Talk

George Floyd’s death: Holding up a mirror to institutional racism

Kanishk Tharoor | Updated on June 10, 2020 Published on June 10, 2020

Lives that matter: Anti-racist protests in the US and elsewhere signal a larger cultural change   -  REUTERS/CHRISTINNE MUSCHI

The grotesque murder of George Floyd has brought people to the streets at an unprecedented scale and led to a widespread desire to confront the long, tangled histories of racism undergirding many Western societies

* Protests are not just taking place in the US

* Many of those in the streets in the US and elsewhere are not black, but white

* The anti-racist protests in the US may succeed in winning some concrete measures

From my window in previous weeks, I watched ambulance after ambulance racing to our local hospital as novel coronavirus cases spiralled in New York City. The city has since flattened the curve, with new case counts and deaths plummeting. But another noise has descended over our neighbourhood: The non-stop drone of police helicopters and sirens. The US is now the epicentre of not just the novel coronavirus pandemic but also of a growing global protest movement against institutional racism. Every night for the past week, helicopters have circled overhead, following groups of protesters who are demanding justice, an end to police violence, and a real reckoning with abiding racism in the US. The helicopters have hovered over our building late at night, prompting residents to lean out of their windows and bang on pots and pans in solidarity with the many thousands in the streets.

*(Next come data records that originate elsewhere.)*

Definition run_op (op : table_op) rt w : routing_table * W :=
  match op with
  | OpAdd id ip port => let '(_, rt, w) := addNode id ip port rt w in (rt, w)
  | OpAddWithQuality id ip port score t => let '(_, rt, w) := addNodeWithQuality id ip port score t rt w in (rt, w)
  | OpRemove id => ((removeNode id rt).2, w)
  | OpUpdate id success t => let '(_, rt, w) := updateNode id success t rt w in (rt, w)
  | OpStatus id status => ((updateNodeStatus id status rt).2, w)
  | OpSplit k => let '(_, rt, w) := forceBucketSplit k rt w in (rt, w)
  | OpMerge k => let '(_, rt, w) := forceBucketMerge k rt w in (rt, w)
  | OpEvict id => let '(_, rt, w) := forceNodeEviction id rt w in (rt, w)
  | OpCleanup => cleanupExpiredNodes rt w
  | OpClearExpired => let '(_, rt, w) := clearExpiredNodes rt w in (rt, w)
  | OpClear => clearRoutingTable rt w
  | OpOptimize => (optimizeRoutingTable rt, w)
  | OpRepair => let '(_, rt, w) := repairRoutingTable rt w in (rt, w)
  | OpStatistics => updateStatistics rt w
  | OpResetStatistics => (resetStatistics rt, w)
  | OpConfig config => (updateConfig config rt, w)
  | OpMaxSize max_size => (setMaxRoutingTableSize max_size rt, w)
  end.

Definition run_ops (ops : list table_op) (s : routing_table * W) : routing_table * W :=
  foldl (λ s op, run_op op s.1 s.2) s ops.
End Operations.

Such protests are not new. I’d marched in several demonstrations here after police killings of other black men earlier. But the grotesque murder of George Floyd — a frankly unwatchable nine-minute video of his killing provoked the unrest — by police in the northern US city of Minneapolis has brought people to the streets at an unprecedented scale. As Tom Sugrue, a historian of US social movements, said: “I am hard pressed to think of any time in the past when we have had two straight weeks of large-scale protests in hundreds of places, from suburbs to big cities. The breadth and scale of the Floyd protests are staggering.”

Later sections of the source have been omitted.